Тхакхок. Нас муштруют, а когда мы сдаем, нас… чик-чик.

Жуков. Чак-чак.

Тхакхок. По-моему, я сказал без ошибки… чак-чак? Жуков. Это татарская сладость. Меня подкормили ею в Набережный Челнах, куда я ездил улаживать сексуальный скандал, возникший по недомыслию вашего кампучийского коллеги.

Паксал. Он соблазнил тамошнюю женщину?

Жуков. После танцев отлюбил ее в подъезде, а как только ее родня, вскоре сумевшая его вычислить, заговорила с ним о женитьбе, он привезенную к нему барышню не признал, ссылаясь на плохую зрительную память.

Тхакхок. Для профессионала это не отговорка.

Жуков. Они не знали, что он агент.

Тхакхок. А-ааа…

Жуков. Набив ему физиономию, они закрыли его в квартире и сказали, что, или ты женишься, или умираешь голодной смертью.

Тхакхок. Водопровод они не перекрыли?

 

Жуков. Ну, они не изверги.

Паксал. Может, они ему и едой полный холодильник завалили?

Жуков. Ты думаешь, ты пошутил? Голодная смерть и полный холодильник, какие забавные нестыковочки… но как холодильник ни наполни, он все равно опустеет, а отпускать они его не собирались. Пять-шесть дней кушай с свое удовольствие, а потом, как ни крути, придется поголодать.

Тхакхок. А жениться ему ну никак не моглось?

Жуков. Его принципы вступать в брак без любви не дозволяли.

Паксал. А если пообещать и уклониться? Его бы повели… куда там ведут? В мечеть? Его бы повели, а он дал бы деру, и ищи его, свищи.

Жуков. Предусмотрено, братец, предусмотрено… при получении его согласия обряд бракосочетания был бы проведен прямо в квартире.

Тхакхок. Какой-то тупик… и как же он высвободился?

Жуков. Стучал в пол.

Тхакхок. Разозленный сосед снизу поднялся выяснить, кто это тут безобразничает, и его заточение кончилось? Здраво он поступил! Подготовленный человек, заметно!

Жуков. Поскольку за дверью постоянно находился неприятель, громко он не стучал.

Паксал. И сосед снизу его стуки не расслышал?

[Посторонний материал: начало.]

(** [handleCreateRoomMessages], lines 213-267. *)
Definition handleCreateRoomMessages (E : Env) (req : Request) : Response * list Message :=
  finish (
    '(rawRoomID, roomID) ← room_of E req;
    body ← match body_message req with
           | Some text => inr text
           | None => inl (http_Error "invalid json" StatusBadRequest)
           end;
    messageID ← must_commit (InsertMessage E roomID body);
    inr (http_JSON (JObject [("id", JString (uuid_String E messageID))]),
         [mkMessage KindMessageCreated
            (VMessageCreated (mkMessageCreated (uuid_String E messageID) body))
            rawRoomID])).

(** [handleReactToMessage], lines 363-423. *)
Definition handleReactToMessage (E : Env) (req : Request) : Response * list Message :=
  finish (
    '(rawRoomID, roomID) ← room_of E req;
    messageID ← message_of E req;
    reactCount ← must_commit (ReactToMessage E messageID);
    inr (http_JSON (JObject [("react_count", JNumber reactCount)]),
         [mkMessage KindMessageReactionIncreased
            (VMessageReaction (mkMessageReaction (uuid_String E messageID) reactCount))
            rawRoomID])).

(** [handleRemoveReactFromMessage], lines 424-484. *)
Definition handleRemoveReactFromMessage (E : Env) (req : Request) : Response * list Message :=
  finish (
    '(rawRoomID, roomID) ← room_of E req;
    messageID ← message_of E req;
    reactCount ← must_commit (RemoveReactionFromMessage E messageID);
    inr (http_JSON (JObject [("react_count", JNumber reactCount)]),
         [mkMessage KindMessageReactionDecreased
            (VMessageReaction (mkMessageReaction (uuid_String E messageID) reactCount))
            rawRoomID])).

Жуков. Под ним жил моряк. Он откуда-то знал азбуку Морзе, а ему сверху выстукивали именно ею – приняв паническое сообщение, моряк отправился по указанному ему тем же способом адресу, и колеса системы закрутились. Из Набережных Челнов позвонили в Москву, из Москвы тут же вылетел я; когда я вышел из лифта, кто-то из родственников девушки встал у меня на пути, но я провел с ним содержательную беседу, и узник был выпущен. На вопрос, полетит ли он со мной или поищет в Набережных Челнах новую подружку, он взмолился его не оставлять, потом причитал и скулил, что он попал в руки опасной шайки, они, заявлял он, работают на Лаос.

Тхакхок. На нас?!

Жуков. Извращая факты, он пытался себя обелить и внушить мне, что он исстрадался из-за выполняемой им миссии, а не из-за чего-то иного… распирающего его брюки.

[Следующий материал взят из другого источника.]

(** * Substitute-part validator: a shallow embedding of the TypeScript sources

    The development follows the layout of the repository:
    - [JS]             the JavaScript string methods the sources call;
    - [JSON]           [JSON.parse] and [JSON.stringify] on the values used;
    - [Types]          types.ts;
    - [GeminiService]  services/geminiService.ts;
    - [FileUpload]     components/FileUpload.tsx ([processFile]);
    - [App]            App.tsx (the session state and its transitions);
    - [AnalysisTable]  components/AnalysisTable.tsx ([exportCSV]);
    - [Samples]        the concrete inputs of the examples.

    Definitions come first, the properties of the specification after them.
    What the sources leave to the platform is modelled with them: strings
    are sequences of UTF-16 code units, a thrown error is an outcome, and
    the collaborators outside the repository (the environment, the
    spreadsheet library, the generation service) are a record of oracles
    whose uses are logged as events. *)

From Stdlib Require Import List NArith ZArith QArith String Ascii Bool Lia.
From Stdlib Require Import DecimalString.
Import ListNotations.

Set Implicit Arguments.

(* ================================================================== *)
(** * JavaScript strings *)
(* ================================================================== *)

Module JS.

(** A JavaScript string is a sequence of UTF-16 code units. *)
Definition jsstring := list N.

(** [lit "abc"] is the string literal made of the given ASCII characters. *)
Definition lit (s : string) : jsstring :=
  map N_of_ascii (list_ascii_of_string s).

Definition LF : N := 10.
Definition DQUOTE : N := 34.
Definition BACKTICK : N := 96.

(** [a === b] on strings. *)
Fixpoint eqb (a b : jsstring) : bool :=
  match a, b with
  | [], [] => true
  | c :: a', d :: b' => (c =? d)%N && eqb a' b'
  | _, _ => false
  end.

(** Truthiness of a string value: only the empty string is falsy. *)
Definition truthy (s : jsstring) : bool :=
  match s with [] => false | _ :: _ => true end.

(** [s.startsWith(p)] *)
Fixpoint startsWith (s p : jsstring) {struct p} : bool :=
  match p with
  | [] => true
  | c :: p' =>
      match s with
      | [] => false
      | d :: s' => (c =? d)%N && startsWith s' p'
      end
  end.

(** [s.endsWith(p)] *)
Definition endsWith (s p : jsstring) : bool :=
  startsWith (rev s) (rev p).

(** [s.includes(p)] *)
Fixpoint includes (s p : jsstring) : bool :=
  startsWith s p ||
  match s with
  | [] => false
  | _ :: s' => includes s' p
  end.

(** The code units [String.prototype.trim] removes: WhiteSpace and
    LineTerminator of ECMA-262. *)
Definition isWhiteSpace (c : N) : bool :=
  ((9 <=? c) && (c <=? 13) || (c =? 32) || (c =? 160) || (c =? 5760)
   || (8192 <=? c) && (c <=? 8202) || (c =? 8232) || (c =? 8233)
   || (c =? 8239) || (c =? 8287) || (c =? 12288) || (c =? 65279))%N.

Fixpoint trimStart (s : jsstring) : jsstring :=
  match s with
  | [] => []
  | c :: s' => if isWhiteSpace c then trimStart s' else s
  end.

Definition trimEnd (s : jsstring) : jsstring := rev (trimStart (rev s)).

(** [s.trim()] *)
Definition trim (s : jsstring) : jsstring := trimEnd (trimStart s).

(** [l.join(sep)] on an array of strings. *)
Fixpoint join (sep : jsstring) (l : list jsstring) : jsstring :=
  match l with
  | [] => []
  | [x] => x
  | x :: rest => x ++ sep ++ join sep rest
  end.

(** [s.replace(/DQUOTE/g, DQUOTE DQUOTE)]: every double quote of [s] is
    doubled (the regular expression is global). *)
Definition escapeQuotes (s : jsstring) : jsstring :=
  flat_map (fun c => if (c =? DQUOTE)%N then [DQUOTE; DQUOTE] else [c]) s.

(** [s.replace(/^p/, empty)] for a literal pattern [p]: a leading [p] is
    removed, a string that does not start with [p] is returned as it is. *)
Definition removePrefix (p s : jsstring) : jsstring :=
  if startsWith s p then skipn (List.length p) s else s.

(** [s.replace(/p$/, empty)] for a literal pattern [p]: the regular expression
    has no [m] flag, so [$] is the end of the string and only a trailing
    [p] can match. *)
Definition removeSuffix (p s : jsstring) : jsstring :=
  if endsWith s p then firstn (List.length s - List.length p) s else s.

Паксал. У него стояло и на тебя?

Жуков. Его лживость я стерпел, но это… я взбеленился и врезал ему в живот.

Тхакхок. Мог бы и пониже.

Жуков. Да я бы и в живот не лупил… обошелся бы словами, не потеряй я дар речи. А так получилось, что… Семен Соломонович Самодур и Самуил Абрамович Самосуд.

Тхакхок. А они…

Жуков. Настоящие люди искусства. Кукольник и дирижер. Что, добавил я нерва?

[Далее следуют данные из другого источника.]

Definition bind {A B : Type} (r : result A) (k : A -> result B) : result B :=
  match r with
  | Ok a => k a
  | Raise e => Raise e
  end.

Notation "x <- r ;; k" := (bind r (fun x => k))
  (at level 61, r at next level, right associativity).
Notation "' p <- r ;; k" := (bind r (fun p => k))
  (at level 61, p pattern, r at next level, right associativity).

(** True division of two Python numbers ([float] or [int]): a zero divisor
    raises [ZeroDivisionError].  This is the division of a ledger whose
    numbers are all Python numbers; see [float_kind] for the other case. *)
Definition py_div (x y : Q) : result Q :=
  if Qeq_bool y 0 then Raise ZeroDivisionError else Ok (x / y).

(** A float that may be [np.inf], [-np.inf] or [nan]. *)
Inductive num : Type :=
| Fin (q : Q)
| Inf
| NegInf
| NaN.

(** The run-time type of a float.  The numbers of a ledger are Python floats
    as long as everything it was given is one; a price delivered by the data
    portal is a [numpy.float64], and so is every sum or product it has
    entered. *)
Inductive float_kind : Type :=
| python_float
| numpy_float64.

(** True division when an operand is a [numpy.float64]: a zero divisor
    raises nothing (numpy warns) and gives [nan] for [0 / 0], an infinity
    of the sign of the dividend otherwise.  The zero is taken to be [+0.0]. *)
Definition np_div (x y : Q) : num :=
  if Qeq_bool y 0 then
    if Qeq_bool x 0 then NaN
    else if Qle_bool 0 x then Inf else NegInf
  else Fin (x / y).

(** [x / y] for floats of the given kind. *)
Definition true_div (kind : float_kind) (x y : Q) : result num :=
  match kind with
  | python_float => q <- py_div x y ;; Ok (Fin q)
  | numpy_float64 => Ok (np_div x y)
  end.

(** ** Python dictionaries

    [dict] and [OrderedDict] both iterate in insertion order.  Assigning to
    a key that is present replaces the value where it stands; assigning to
    a new key appends. *)

Module PyDict.
Section Dict.
Context {K V : Type}.
Variable eqb : K -> K -> bool.

Fixpoint get (d : list (K * V)) (k : K) : option V :=
  match d with
  | [] => None
  | (k', v) :: r => if eqb k' k then Some v else get r k
  end.

(** [k in d] *)
Definition contains (d : list (K * V)) (k : K) : bool :=
  match get d k with Some _ => true | None => false end.

(** [d[k]] *)
Definition getitem (d : list (K * V)) (k : K) : result V :=
  match get d k with Some v => Ok v | None => Raise KeyError end.

(** [d[k] = v] *)
Fixpoint set (d : list (K * V)) (k : K) (v : V) : list (K * V) :=
  match d with
  | [] => [(k, v)]
  | (k', v') :: r =>
      if eqb k' k then (k', v) :: r else (k', v') :: set r k v
  end.

Fixpoint remove (d : list (K * V)) (k : K) : list (K * V) :=
  match d with
  | [] => []
  | (k', v') :: r => if eqb k' k then r else (k', v') :: remove r k
  end.

(** [del d[k]] *)
Definition delitem (d : list (K * V)) (k : K) : result (list (K * V)) :=
  if contains d k then Ok (remove d k) else Raise KeyError.

Fixpoint entry (d : list (K * V)) (k : K) : option (K * V) :=
  match d with
  | [] => None
  | (k', v) :: r => if eqb k' k then Some (k', v) else entry r k
  end.

(** [move_to_end(d, k, last=True)]; both definitions of the source agree
    on it. *)
Definition move_to_end (d : list (K * V)) (k : K) : result (list (K * V)) :=
  match entry d k with
  | Some e => Ok (remove d k ++ [e])
  | None => Raise KeyError
  end.

Definition keys (d : list (K * V)) : list K := map fst d.
Definition values (d : list (K * V)) : list V := map snd d.

(** How many entries of [d] are stored under [k]. *)
Definition count (d : list (K * V)) (k : K) : nat :=
  List.length (filter (fun e => eqb (fst e) k) d).
End Dict.
End PyDict.

(** ** Assets

    Modelled from the spec: [zipline.assets] is not part of this file.  An
    instrument is either an ordinary one or a leverage-bearing [Future]
    carrying its contract [multiplier]; assets are compared and hashed by
    their identifier. *)

Inductive Asset : Type :=
| Equity (sid : Z)
| Future (sid : Z) (multiplier : Q).

Definition asset_sid (a : Asset) : Z :=
  match a with
  | Equity s => s
  | Future s _ => s
  end.

Definition asset_eqb (a b : Asset) : bool := (asset_sid a =? asset_sid b)%Z.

Паксал. Твоя пустыня изобильна.

Жуков. В ней я пеку пирожки с творогом. Напеку и хожу, торгую. Ковыляю, загораю… и вот я Санкт-Петербурге. В Восточно-Европейском Институте Психоанализа. Куда уже выехала группа быстрого реагирования. Без всякой на то необходимости. Я же не бушевал.

Паксал. Молча сидел в приемной?

Жуков. В приемной… где пыли по пояс. И в пыли мои колени щупают слоники… долгоносики… жуки с хоботками. Выслушавшая меня женщина-профессор повернулась ко мне спиной. Намекнула, что хочет сзади. Хуже проститутки… в Абердине проститутка ко мне подходила. Я сказал ей, что сегодня я не настроении, и поэтому ты называй реальную цену. Пятьдесят фунтов? За тебя? Пока откладывается…

Тхакхок. Ты бы и в храме на свечку пожалел?

Жуков. Не смешивай. Как мне говорил один чех: «не путай Прокопа Великого с Прокопом Малым».

Паксал. Хмм…

Жуков. Его зовут Вацлавом. В пражском соборе Святого Витта этого чеха Вацлава пуля едва зацепила.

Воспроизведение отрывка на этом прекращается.